Now find the source. The website publishes free public data collected by New York City. In 2015, the city conducted a census to count every street tree growing in every part of the city. The raw data were downloaded from the website, analyzed, and then “visualized” into these stacked bar graphs.
STEP 2
Look at the design and read the labels. They tell you the first graph shows data for Brooklyn, and the second shows data for Manhattan.
The total length of the bar represents the total number of street trees counted in that place.
STEP 3
Find the number values: 150,514 and 51,661. The numbers tell you exactly how many street trees were growing in each place when New York City did the survey.
TAKE A CLOSER LOOK
Why are the bars divided into so many colors?

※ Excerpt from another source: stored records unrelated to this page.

(** Modelled from the spec: the attributes of a BrokenCarRecord (section 3),
    the columns a sort specification may name. *)
Definition record_fields : list string :=
  ["id"; "color"; "description"; "year"; "price"; "firstBrokenDate";
   "createdDate"; "bodyId"; "modelId"; "image"; "blob"; "isActive";
   "bodyName"; "modelName"].

(** Modelled from the spec: the recognised filter keys of the list operation
    (section 4.2). *)
Definition filter_keys : list string :=
  ["color"; "description"; "year"; "price"; "firstBrokenDate"; "createdDate";
   "bodyId"; "modelId"; "bodyName"; "modelName"].

(** Modelled from the spec: the fields a create request must carry
    (section 4.3). *)
Definition required_create_fields : list string :=
  ["color"; "description"; "year"; "bodyId"; "modelId"].

(** A field is absent from a request body when the body has no such key. *)
Definition absent (field : string) (body : option obj) : Prop :=
  spread body !! field = None.

(** [s.split(sep)] *)
Fixpoint split_on (sep : ascii) (s : string) : list string :=
  match s with
  | "" => [""]
  | String c s' =>
      if decide (c = sep) then "" :: split_on sep s'
      else match split_on sep s' with
           | [] => [String c ""]
           | h :: t => String c h :: t
           end
  end.

Fixpoint ltrim (s : string) : string :=
  match s with
  | "" => ""
  | String c s' => if Ascii.is_space c then ltrim s' else s
  end.

(** [s.trim()] *)
Definition trim (s : string) : string :=
  String.rev (ltrim (String.rev (ltrim s))).

Definition ascii_lower (c : ascii) : ascii :=
  let n := Ascii.N_of_ascii c in
  if ((65 <=? n) && (n <=? 90))%N then Ascii.ascii_of_N (n + 32) else c.

(** [s.toLowerCase()], on ASCII letters. *)
Fixpoint lower (s : string) : string :=
  match s with
  | "" => ""
  | String c s' => String (ascii_lower c) (lower s')
  end.

(** The outcome of building a query description.  [Unspecified] marks the
    inputs for which the specification names no result (a direction other
    than asc or desc, a limit that is not a non-negative integer). *)
Inductive built (A : Type) : Type :=
| Built (a : A)
| Fails (e : error_kind)
| Unspecified.
Arguments Built {A} a.
Arguments Fails {A} e.
Arguments Unspecified {A}.

#[global] Instance built_ret : MRet built := @Built.
#[global] Instance built_bind : MBind built := λ A B f m,
  match m with
  | Built a => f a
  | Fails e => Fails e
  | Unspecified => Unspecified
  end.

Inductive direction : Type := Asc | Desc.

(** Modelled from the spec: the column named by one [column|direction] pair
    of a sort specification. *)
Definition sort_column (pair : string) : string :=
  trim (hd "" (split_on "|" pair)).

(** Modelled from the spec: the direction of a pair, asc or desc whatever the
    case, asc when omitted. *)
Definition sort_direction (pair : string) : built direction :=
  match tail (split_on "|" pair) with
  | [] => Built Asc
  | [d] =>
      if decide (lower (trim d) = "asc") then Built Asc
      else if decide (lower (trim d) = "desc") then Built Desc
      else Unspecified
  | _ => Unspecified
  end.

(** Modelled from the spec: one sort key; a column outside the record's
    fields is rejected with [InvalidSortColumn]. *)
Definition parse_sort_pair (pair : string) : built (string * direction) :=
  if decide (sort_column pair ∈ record_fields)
  then d ← sort_direction pair; mret (sort_column pair, d)
  else Fails InvalidSortColumn.

Fixpoint parse_sort_pairs (pairs : list string)
  : built (list (string * direction)) :=
  match pairs with
  | [] => mret []
  | p :: ps => k ← parse_sort_pair p; ks ← parse_sort_pairs ps; mret (k :: ks)
  end.

(** Modelled from the spec: the sort keys of a comma-separated sort
    specification, in the order written. *)
Definition parse_sort (sortSpec : string) : built (list (string * direction)) :=
  parse_sort_pairs (split_on "," sortSpec).

(** A sort specification names a column outside the allowed set. *)
Definition has_unknown_column (sortSpec : string) : bool :=
  bool_decide (Exists (λ pair, sort_column pair ∉ record_fields)
                      (split_on "," sortSpec)).

Fixpoint digits (acc : Z) (s : string) : option Z :=
  match s with
  | "" => Some acc
  | String c s' => d ← Ascii.is_nat c; digits (10 * acc + Z.of_nat d) s'
  end.

(** A non-negative integer, as a number or as the decimal string a query
    parameter arrives as. *)
Definition non_negative_integer (v : value) : option Z :=
  match v with
  | VNum n => if 0 <=? n then Some n else None
  | VStr (String c s) => digits 0 (String c s)
  | _ => None
  end.

Record pagination := { pg_limit : option value; pg_offset : option value }.

Definition with_default (dflt : Z) (v : option value) : built Z :=
  match v with
  | None => Built dflt
  | Some x => from_option Built Unspecified (non_negative_integer x)
  end.

(** Modelled from the spec: the query description of section 4.2. *)
Record QueryDescription := {
  predicates : list (string * value);    (* equalities, ANDed *)
  sort : list (string * direction);      (* [[]]: natural order *)
  limit : Z;
  offset : Z
}.

(** Modelled from the spec: a filter key that is present and not null
    becomes a predicate; an absent key imposes none. *)
Definition filter_predicates (filters : obj) : list (string * value) :=
  omap (λ key, match filters !! key with
               | None | Some VNull | Some VUndefined => None
               | Some v => Some (key, v)
               end) filter_keys.

(** Modelled from the spec: [buildListQuery] (section 4.2), the query
    construction of the list operation; the controller that would hold it
    is missing from the sources. *)
Definition buildListQuery (filters : obj) (pg : pagination)
    (sortSpec : option string) : built QueryDescription :=
  keys ← from_option parse_sort (Built []) sortSpec;
  l ← with_default 20 (pg_limit pg);
  o ← with_default 0 (pg_offset pg);
  mret {| predicates := filter_predicates filters; sort := keys;
          limit := l; offset := o |}.

(** The query description of the query string the list handler hands to
    [getData]. *)
Definition list_query (q : obj) : built QueryDescription :=
  let pg := {| pg_limit := q !! "limit"; pg_offset := q !! "offset" |} in
  match q !! "sort" with
  | None => buildListQuery q pg None
  | Some (VStr s) => buildListQuery q pg (Some s)
  | Some _ => Unspecified
  end.

(** ** Test doubles *)

Definition check_settles (r bit : Z) : settled error_kind :=
  match checkPermission r bit with
  | inr _ => Resolves VUndefined
  | inl e => Rejects e
  end.

(** Collaborators for running the handlers on concrete requests:
    [validatePage] is the permission check above, the controller accepts
    whatever it is given and records it, the response helper succeeds.  The
    state is the list of calls the controller has received. *)
Definition recording_env : collaborators (list call) error_kind := {|
  validatePage r bit w := (check_settles r bit, w);
  getData q w := (Resolves (VArr []), w ++ [CGetData q]);
  createData b w := (Resolves (VNum 51), w ++ [CCreateData b]);
  updateData o w := (Resolves (VObj []), w ++ [CUpdateData o]);
  deleteData p w := (Resolves VUndefined, w ++ [CDeleteData p]);
  res_sendSuccess _ w := (Resolves VUndefined, w)
|}.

A to show how many types of trees there are
B to show how quickly the trees are growing
C to show where the trees were planted
Check your answer . . .
Find the note that explains the colors: “Each color stands for a different type of tree.”
Notice the two green segments in the first bar. Each shade of green stands for a type of tree, and the length of the color band stands for the number of that type. So when you see a long color band, that means one type of tree makes up a big part of all the trees counted in that place.
There is a lot of information packed into these graphs! They not only capture the total number of street trees in Brooklyn and Manhattan at a point in time. They show how the total number is divided into different types of trees.